Task:
What is needed here is an exact repetition of the records below, beginning at the line that has "Lemma classify_loop_ok rest" and stopping after the line that has "Some (<[i := x]> v).".

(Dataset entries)
== Segment start ==
Lemma classify_entry_ok l own k e : classified l own k →
  ∃ own' k', classify_entry (length l) e k = Some k' ∧ classified (l ++ [e]) own' k'.
Proof.
  intros Hc. pose proof (c_dirs _ _ _ Hc) as Hd. pose proof (directories_weaken _ _ _ e Hd) as Hd'.
  unfold classify_entry. case_decide as Htop.
  - destruct (is_dir e && _) eqn:Hdir.
    + apply andb_true_iff in Hdir as [Hdir _].
      destruct (new_directory_ok l own k e None Hd Hdir ltac:(cbn; unfold ROOT; lia)) as (tree & -> & Eps & Hd1).
      cbn [mbind option_bind]. eexists _, _. split; [done|].
      by eapply place_initial; [done..|by apply grown_new| |].
    + exists own. eexists. split; [done|]. eapply (place_initial _ _ _ _ _ _ None); [done..|apply grown_refl| |]; by intros [].
  - destruct (k_dir_map k !! _) as [[[h seg] id]|] eqn:Em.
    + apply (d_map _ _ _ Hd) in Em as (-> & -> & o & d & Ho & Hod & Ename).
      destruct (is_dir e) eqn:Hdir.
      * assert (id < k_counter k) by (rewrite <-(d_own _ _ _ Hd); by eapply lookup_lt_Some).
        destruct (new_directory_ok l own k e (Some (S id)) Hd Hdir ltac:(cbn; lia)) as (tree & -> & Eps & Hd1).
        cbn [mbind option_bind]. eexists.
        eapply (place_child _ own); [done|done|by apply (grown_new _ _ _ _ _ _ _ (Some (S id)))|done|done|done|by rewrite Ename; intros ?; apply Htop; left| |done].
        split; [by intros _; eexists|done].
      * exists own. eapply (place_child _ own _ _ _ None None); [done|done|apply grown_refl|done|done|done|by rewrite Ename; intros ?; apply Htop; left| |by intros []].
        split; [congruence|by intros []].
    + exists own. eexists. split; [done|]. eapply (place_initial _ _ _ _ _ _ None); [done..|apply grown_refl| |]; by intros [].
Qed.

Lemma classified_start : classified [] [] (mkClassifier tree_new ∅ [] [] 0).
Proof.
  destruct tree_new_ok as [Hok Hst]. split; [split; cbn; try done; lia|..]; try done.
  - intros s t (seg & Hs & _). done.
  - intros t Ht. by apply elem_of_nil in Ht.
  - intros t id Ht. by apply elem_of_nil in Ht.
  - split; [constructor|done].
Qed.

Lemma classify_loop_ok rest l own k : classified l own k →
  ∃ own' k', classify_loop (length l) rest k = Some k' ∧ classified (l ++ rest) own' k'.
Proof.
  revert l own k. induction rest as [|e rest IH]; intros l own k Hc; cbn [classify_loop].
  { exists own, k. by rewrite app_nil_r. }
  destruct (classify_entry_ok l own k e Hc) as (own1 & k1 & -> & Hc1). cbn [mbind option_bind].
  destruct (IH _ _ _ Hc1) as (own' & k' & E & Hc'). rewrite length_app, Nat.add_1_r in E.
  exists own', k'. split; [done|]. by rewrite <-app_assoc in Hc'.
Qed.

Lemma classify_ok l : ∃ own k, classified l own k ∧ classify_file_list_entries l =
  Some (mkClassification (k_initial k) (k_segments k) (k_tree k) (k_counter k)).
Proof.
  destruct (classify_loop_ok l [] [] _ classified_start) as (own & k & E & Hc). exists own, k.
  split; [done|]. unfold classify_file_list_entries. cbn [length] in E. by rewrite E.
Qed.

(** ** What the reordering does *)

(** The number of directories before a place. *)
Definition dirs_before (fl : list FileEntry) (j : nat) : nat := length (List.filter is_dir (take j fl)).

Definition children_of (k : Classifier) (id : nat) : list TaggedIndex :=
  default [] (ds_children <$> k_segments k !! id).

Lemma dirs_before_S fl j e : fl !! j = Some e →
  dirs_before fl (S j) = dirs_before fl j + (if is_dir e then 1 else 0).
Proof.
  intros He. unfold dirs_before. rewrite (take_S_r _ _ _ He), List.filter_app, length_app. cbn.
  by destruct (is_dir e).
Qed.

Lemma dirs_before_app fl fl' j : j ≤ length fl → dirs_before (fl ++ fl') j = dirs_before fl j.
Proof. intros Hj. unfold dirs_before. by rewrite take_app_le. Qed.

Lemma dirs_before_bound fl j : dirs_before fl j ≤ length fl.
Proof.
  unfold dirs_before. etrans; [apply List.filter_length_le|]. rewrite length_take. lia.
Qed.

Lemma take_slot_ok {A} (slots : list (option A)) i x : slots !! i = Some (Some x) →
  take_slot slots i = Some (x, <[i := None]> slots).
Proof. intros E. unfold take_slot. by rewrite E. Qed.

Lemma set_at_ok {A} i (x : A) (v : list A) : i < length v → set_at i x v = Some (<[i := x]> v).
Proof. intros Hi. unfold set_at. by rewrite (proj2 (Nat.ltb_lt _ _)). Qed.

Lemma index_segments_ok segs s0 v : (∀ s seg, segs !! s = Some seg → ds_node_id seg = s0 + s) →
  s0 + length segs ≤ length v →
  ∃ v', index_segments s0 segs v = Some v' ∧
    (∀ id, s0 ≤ id < s0 + length segs → v' !! id = Some (Z.of_nat id)) ∧ (∀ id, id < s0 → v' !! id = v !! id).
Proof.
  revert s0 v. induction segs as [|seg segs IH]; intros s0 v Hids Hlen; cbn [index_segments length] in *.
  { exists v. split; [done|]. split; [lia|done]. }
  rewrite (Hids 0 seg eq_refl), Nat.add_0_r, set_at_ok by lia. cbn [mbind option_bind].
  destruct (IH (S s0) (<[s0 := Z.of_nat s0]> v)) as (v' & -> & H1 & H2).
  { intros s sg Hs. rewrite (Hids (S s) sg Hs). lia. }
  { rewrite length_insert. lia. }
  exists v'. split; [done|]. split; intros id Hid.
  - destruct (decide (id = s0)) as [->|]; [|apply H1; lia]. rewrite H2 by lia. apply list_lookup_insert_eq. lia.
  - rewrite H2 by lia. apply list_lookup_insert_ne. lia.
Qed.

Lemma pick_all {A} (xs : list A) : omap (λ i, xs !! i) (seq 0 (length xs)) = xs.
Proof.
  induction xs as [|x xs IH] using rev_ind; [done|]. rewrite length_app. cbn [length]. rewrite seq_app, omap_app.
  cbn. rewrite list_lookup_middle by done. f_equal. rewrite <-IH at 2. apply list_omap_ext, Forall2_same_length_lookup_2; [done|].
  intros k' i j Hi Hj. assert (i = j) as -> by congruence. apply lookup_seq in Hj. by rewrite lookup_app_l by lia.
Qed.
== Segment end ==
Response for this exercise:
Lemma classify_loop_ok rest l own k : classified l own k →
  ∃ own' k', classify_loop (length l) rest k = Some k' ∧ classified (l ++ rest) own' k'.
Proof.
  revert l own k. induction rest as [|e rest IH]; intros l own k Hc; cbn [classify_loop].
  { exists own, k. by rewrite app_nil_r. }
  destruct (classify_entry_ok l own k e Hc) as (own1 & k1 & -> & Hc1). cbn [mbind option_bind].
  destruct (IH _ _ _ Hc1) as (own' & k' & E & Hc'). rewrite length_app, Nat.add_1_r in E.
  exists own', k'. split; [done|]. by rewrite <-app_assoc in Hc'.
Qed.

Lemma classify_ok l : ∃ own k, classified l own k ∧ classify_file_list_entries l =
  Some (mkClassification (k_initial k) (k_segments k) (k_tree k) (k_counter k)).
Proof.
  destruct (classify_loop_ok l [] [] _ classified_start) as (own & k & E & Hc). exists own, k.
  split; [done|]. unfold classify_file_list_entries. cbn [length] in E. by rewrite E.
Qed.

(** ** What the reordering does *)

(** The number of directories before a place. *)
Definition dirs_before (fl : list FileEntry) (j : nat) : nat := length (List.filter is_dir (take j fl)).

Definition children_of (k : Classifier) (id : nat) : list TaggedIndex :=
  default [] (ds_children <$> k_segments k !! id).

Lemma dirs_before_S fl j e : fl !! j = Some e →
  dirs_before fl (S j) = dirs_before fl j + (if is_dir e then 1 else 0).
Proof.
  intros He. unfold dirs_before. rewrite (take_S_r _ _ _ He), List.filter_app, length_app. cbn.
  by destruct (is_dir e).
Qed.

Lemma dirs_before_app fl fl' j : j ≤ length fl → dirs_before (fl ++ fl') j = dirs_before fl j.
Proof. intros Hj. unfold dirs_before. by rewrite take_app_le. Qed.

Lemma dirs_before_bound fl j : dirs_before fl j ≤ length fl.
Proof.
  unfold dirs_before. etrans; [apply List.filter_length_le|]. rewrite length_take. lia.
Qed.

Lemma take_slot_ok {A} (slots : list (option A)) i x : slots !! i = Some (Some x) →
  take_slot slots i = Some (x, <[i := None]> slots).
Proof. intros E. unfold take_slot. by rewrite E. Qed.

Lemma set_at_ok {A} i (x : A) (v : list A) : i < length v → set_at i x v = Some (<[i := x]> v).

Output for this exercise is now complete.